(** * Nearest-supplier lookup of [sustainable_procurement/api.py]

    A shallow embedding of the three functions of the module,
    [get_coordinates_from_geojson], [get_nearest_supplier] and
    [haversine_distance], together with the properties stated about them.

    Python values are modelled as the decoded-JSON data type [json]; Python
    exceptions as the type [exn] carried by the error monad [result]; Python
    floats as IEEE-754 binary64 numbers, using the executable specification
    [SpecFloat] of the standard library (precision 53, maximal exponent 1024).
    The functions the module imports from outside the repository are
    parameters: the decoder [json.loads], the C library behind [math.sin],
    [math.cos], [math.asin] and the float power, and the [frappe] site
    (record store and error log). *)

From Stdlib Require Import ZArith List String Ascii Bool Lia.
From Stdlib Require Import Floats.SpecFloat.
From Stdlib Require Import Sorting.Permutation.
Import ListNotations.
Local Open Scope string_scope.
Local Open Scope list_scope.
Local Open Scope Z_scope.

Set Implicit Arguments.
Local Set Warnings "-register-all".

(** ** Exceptions and the error monad *)

(** The exception classes that the module can meet.  All of them derive from
    Python's [Exception], the class both [except] clauses of the module name;
    [OtherException] stands for any further subclass raised by a collaborator
    (a database error, a [RecursionError] of the decoder, ...). *)
Inductive exn : Type :=
| JSONDecodeError (msg : string)
| AttributeError (msg : string)
| TypeError (msg : string)
| KeyError (key : string)
| ValueError (msg : string)
| OverflowError (msg : string)
| OtherException (cls msg : string).
(** * PySpur front-end: node sidebar, schema translator and node factory

    A shallow embedding of the logic of [NodeSidebar.tsx] (schema
    translation, model constraints, upstream schema collection, config
    synchronisation) and of [utils/nodeFactory.ts], together with the
    part of the JavaScript run time these functions rely on.

    - A string is a sequence of UTF-16 code units.
    - A plain object is the list of its own properties in the order
      [Object.keys] enumerates them; defining a property follows that
      order (array indices first and ascending), and an assignment
      [o[k] = v] to the key [__proto__] reaches the setter inherited
      from [Object.prototype] instead of defining a property.  Nothing
      else of the prototype chain is modelled.
    - [JSON.parse] and [JSON.stringify] are written out.  A number is
      the exact decimal its literal denotes: the rounding of IEEE
      doubles is not modelled, and neither are the limits an engine
      puts on the depth of nesting.
    - A node configuration is a record with the fields the sidebar
      reads at the types its code assumes for them, and the remaining
      fields as a plain object.  Numbers of the configuration are only
      compared and selected, so they are exact rationals.
    - A thrown exception is a value of [completion]; [console.error] is
      a list of diagnostics; the store is the list of the actions
      dispatched to it; time is a clock in milliseconds that events
      advance.
    - Records and plain objects are values: what they hold, not which
      object they are.  Where a statement depends on that (the deep
      copy of [createNode]), objects live at addresses of a heap, and
      the function is given once more over it.
    - What the store does with an action is not modelled: its reducers
      are not in these files.  In particular a commit does not come
      back as a new [nodeConfig], and the loading effect is run where a
      statement says so; statements about several events are about
      what is dispatched, and about the working copy only where the
      store cannot have changed it in between.
    - Of the rendering, the decisions are modelled (which fields are
      shown, in which order, under which provider, with which bounds,
      values and paths), not the markup.  The width of the sidebar is
      a difference of pixel counts, an exact rational as well. *)

From Stdlib Require Import Ascii String DecimalString.
From Stdlib Require Import List NArith ZArith QArith Bool Lia.
Import ListNotations.

Set Warnings "-register-all".
Local Open Scope N_scope.

(* ================================================================== *)
(** ** JavaScript strings *)
(* ================================================================== *)

(** A JavaScript string is a finite sequence of UTF-16 code units. *)
Definition code_unit := N.
Definition jsstring := list code_unit.

(** [u "abc"] is the JavaScript string holding the characters of the
    literal; [dq] additionally turns every apostrophe into a double
    quote, so that JSON texts can be written the way the TypeScript
    source writes them, inside single quotes. *)
Definition u (s : string) : jsstring := map N_of_ascii (list_ascii_of_string s).

Definition dq (s : string) : jsstring :=
  map (fun c => if c =? 39 then 34 else c) (u s).

Fixpoint str_eqb (a b : jsstring) : bool :=
  match a, b with
  | [], [] => true
  | x :: a', y :: b' => (x =? y) && str_eqb a' b'
  | _, _ => false
  end.

(** Falsy strings: only the empty one. *)
Definition str_truthy (s : jsstring) : bool :=
  match s with [] => false | _ :: _ => true end.

(** The WhiteSpace and LineTerminator code units, which
    [String.prototype.trim] strips from both ends. *)
Definition is_js_space (c : code_unit) : bool :=
  ((9 <=? c) && (c <=? 13)) || (c =? 32) || (c =? 160) || (c =? 5760)
  || ((8192 <=? c) && (c <=? 8202)) || (c =? 8232) || (c =? 8233)
  || (c =? 8239) || (c =? 8287) || (c =? 12288) || (c =? 65279).

Fixpoint trimStart (s : jsstring) : jsstring :=
  match s with
  | [] => []
  | c :: r => if is_js_space c then trimStart r else s
  end.

Definition trimEnd (s : jsstring) : jsstring := rev (trimStart (rev s)).

Definition trim (s : jsstring) : jsstring := trimEnd (trimStart s).

Definition BACKSLASH : code_unit := 92.
Definition DQUOTE : code_unit := 34.

(** [s.replace(/\\X/g, by)]: every non-overlapping occurrence, from the
    left, of a backslash followed by the code unit [x] is replaced. *)
Fixpoint replace_escaped (x : code_unit) (by_ : jsstring) (s : jsstring) : jsstring :=
  match s with
  | [] => []
  | c :: r =>
      match r with
      | d :: r' =>
          if (c =? BACKSLASH) && (d =? x) then by_ ++ replace_escaped x by_ r'
          else c :: replace_escaped x by_ r
      | [] => [c]
      end
  end.

(** [s.replace(/\\/g, '')]. *)
Definition remove_backslashes (s : jsstring) : jsstring :=
  filter (fun c => negb (c =? BACKSLASH)) s.

(** [s.startsWith(p)]. *)
Fixpoint startsWith (p s : jsstring) : bool :=
  match p, s with
  | [], _ => true
  | x :: p', y :: s' => (x =? y) && startsWith p' s'
  | _ :: _, [] => false
  end.

(** [s.includes(p)]. *)
Fixpoint includes (p s : jsstring) : bool :=
  startsWith p s || match s with [] => false | _ :: s' => includes p s' end.

(** Decimal digits of a natural number, as [Number.prototype.toString]
    prints an integer. *)
Definition decimal (n : N) : jsstring := u (NilZero.string_of_uint (N.to_uint n)).

Definition is_digit (c : code_unit) : bool := (48 <=? c) && (c <=? 57).

Definition digits_value (ds : jsstring) : N :=
  fold_left (fun acc c => acc * 10 + (c - 48)) ds 0.

(* ================================================================== *)
(** ** JSON values and plain objects *)
(* ================================================================== *)

(** The values [JSON.parse] produces.  A number is kept as the exact
    decimal [m * 10^e] its literal denotes. *)
Inductive json : Type :=
| JNull
| JBool (b : bool)
| JNum (m e : Z)
| JStr (s : jsstring)
| JArr (l : list json)
| JObj (o : list (jsstring * json)).

(** A plain object: its own enumerable properties, in the order
    [Object.keys] lists them. *)
Definition jsobj := list (jsstring * json).

(** ToBoolean. *)
Definition truthy (v : json) : bool :=
  match v with
  | JNull => false
  | JBool b => b
  | JNum m _ => negb (m =? 0)%Z
  | JStr s => str_truthy s
  | JArr _ | JObj _ => true
  end.

(** [typeof v === 'object'] (true of [null], too). *)
Definition typeof_object (v : json) : bool :=
  match v with
  | JNull | JArr _ | JObj _ => true
  | _ => false
  end.

Fixpoint js_lookup (k : jsstring) (o : jsobj) : option json :=
  match o with
  | [] => None
  | (k', v) :: r => if str_eqb k' k then Some v else js_lookup k r
  end.

Definition has_own (k : jsstring) (o : jsobj) : bool :=
  match js_lookup k o with Some _ => true | None => false end.

Definition Object_keys (o : jsobj) : list jsstring := map fst o.

(** An array index is the canonical decimal string of an integer below
    [2^32 - 1]; such keys are enumerated first, in ascending order. *)
Definition array_index (k : jsstring) : option N :=
  if forallb is_digit k && str_truthy k then
    let n := digits_value k in
    if str_eqb (decimal n) k && (n <? 4294967295) then Some n else None
  else None.

(** [key_before a b]: an object may list key [a] somewhere before key [b]. *)
Definition key_before (a b : jsstring) : bool :=
  match array_index b with
  | None => true
  | Some nb =>
      match array_index a with
      | Some na => na <? nb
      | None => false
      end
  end.

Fixpoint js_replace (k : jsstring) (v : json) (o : jsobj) : jsobj :=
  match o with
  | [] => []
  | (k', v') :: r => if str_eqb k' k then (k', v) :: r else (k', v') :: js_replace k v r
  end.

Fixpoint js_insert (k : jsstring) (v : json) (o : jsobj) : jsobj :=
  match o with
  | [] => [(k, v)]
  | (k', v') :: r =>
      if key_before k' k then (k', v') :: js_insert k v r else (k, v) :: o
  end.

(** CreateDataProperty on a plain object: used by object literals,
    spread, and [JSON.parse]. *)
Definition js_set (k : jsstring) (v : json) (o : jsobj) : jsobj :=
  if has_own k o then js_replace k v o else js_insert k v o.

(** [o[k] = v] on a plain object whose prototype is [Object.prototype]:
    the key [__proto__] reaches the inherited setter and defines no own
    property. *)
Definition js_assign (k : jsstring) (v : json) (o : jsobj) : jsobj :=
  if str_eqb k (u "__proto__") then o else js_set k v o.

(** [Object.entries(v)] for a value that is not [null]. *)
Fixpoint indexed {A} (i : N) (l : list A) : list (jsstring * A) :=
  match l with
  | [] => []
  | x :: r => (decimal i, x) :: indexed (i + 1) r
  end.

Definition Object_entries (v : json) : jsobj :=
  match v with
  | JObj o => o
  | JArr l => indexed 0 l
  | JStr s => indexed 0 (map (fun c => JStr [c]) s)
  | _ => []
  end.

(* ================================================================== *)
(** ** JSON.stringify *)
(* ================================================================== *)

Definition hex_digit (n : N) : code_unit := if n <? 10 then 48 + n else 87 + n.

Definition hex4 (c : code_unit) : jsstring :=
  [hex_digit ((c / 4096) mod 16); hex_digit ((c / 256) mod 16);
   hex_digit ((c / 16) mod 16); hex_digit (c mod 16)].

(** The six-character escape [\uXXXX]. *)
Definition unicode_escape (c : code_unit) : jsstring := BACKSLASH :: 117 :: hex4 c.

Definition is_high_surrogate (c : code_unit) : bool := (55296 <=? c) && (c <=? 56319).
Definition is_low_surrogate (c : code_unit) : bool := (56320 <=? c) && (c <=? 57343).

(** One code unit that is not a surrogate, as QuoteJSONString writes it. *)
Definition escape_unit (c : code_unit) : jsstring :=
  if c =? 8 then [BACKSLASH; 98]
  else if c =? 9 then [BACKSLASH; 116]
  else if c =? 10 then [BACKSLASH; 110]
  else if c =? 12 then [BACKSLASH; 102]
  else if c =? 13 then [BACKSLASH; 114]
  else if c =? DQUOTE then [BACKSLASH; DQUOTE]
  else if c =? BACKSLASH then [BACKSLASH; BACKSLASH]
  else if c <? 32 then unicode_escape c
  else [c].

(** A surrogate pair is written as it is, a lone surrogate escaped. *)
Fixpoint quote_chars (s : jsstring) : jsstring :=
  match s with
  | [] => []
  | c :: r =>
      if is_high_surrogate c then
        match r with
        | d :: r' =>
            if is_low_surrogate d then c :: d :: quote_chars r'
            else unicode_escape c ++ quote_chars r
        | [] => unicode_escape c
        end
      else if is_low_surrogate c then unicode_escape c ++ quote_chars r
      else escape_unit c ++ quote_chars r
  end.

Definition QuoteJSONString (s : jsstring) : jsstring :=
  DQUOTE :: quote_chars s ++ [DQUOTE].

(** Number::toString on the decimal [m * 10^e]. *)
Fixpoint strip_trailing_zeros (rev_ds : jsstring) (e : Z) : jsstring * Z :=
  match rev_ds with
  | c :: r => if c =? 48 then strip_trailing_zeros r (e + 1)%Z else (rev rev_ds, e)
  | [] => ([], e)
  end.

Definition number_to_string (m e : Z) : jsstring :=
  if (m =? 0)%Z then u "0"
  else
    let (ds, e') := strip_trailing_zeros (rev (decimal (Z.to_N (Z.abs m)))) e in
    let k := Z.of_nat (length ds) in
    let n := (k + e')%Z in
    let body :=
      if ((k <=? n) && (n <=? 21))%Z then ds ++ repeat 48 (Z.to_nat (n - k))
      else if ((0 <? n) && (n <=? 21))%Z then
        firstn (Z.to_nat n) ds ++ 46 :: skipn (Z.to_nat n) ds
      else if ((-6 <? n) && (n <=? 0))%Z then
        48 :: 46 :: repeat 48 (Z.to_nat (- n)) ++ ds
      else
        let ex := (n - 1)%Z in
        let exs := (if (ex <? 0)%Z then 45 else 43) :: decimal (Z.to_N (Z.abs ex)) in
        match ds with
        | [] => []
        | [d] => d :: 101 :: exs
        | d :: r => d :: 46 :: r ++ 101 :: exs
        end in
    if (m <? 0)%Z then 45 :: body else body.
# # # # # # #
- WHAT IS NEEDED -
Your answer should consist only of the lines above between the line holding "object they are." and the line holding "- Of the rendering, the", inclusive, each transcribed exactly.

- YOUR RESPONSE -
      object they are.  Where a statement depends on that (the deep
      copy of [createNode]), objects live at addresses of a heap, and
      the function is given once more over it.
    - What the store does with an action is not modelled: its reducers
      are not in these files.  In particular a commit does not come
      back as a new [nodeConfig], and the loading effect is run where a
      statement says so; statements about several events are about
      what is dispatched, and about the working copy only where the
      store cannot have changed it in between.
    - Of the rendering, the decisions are modelled (which fields are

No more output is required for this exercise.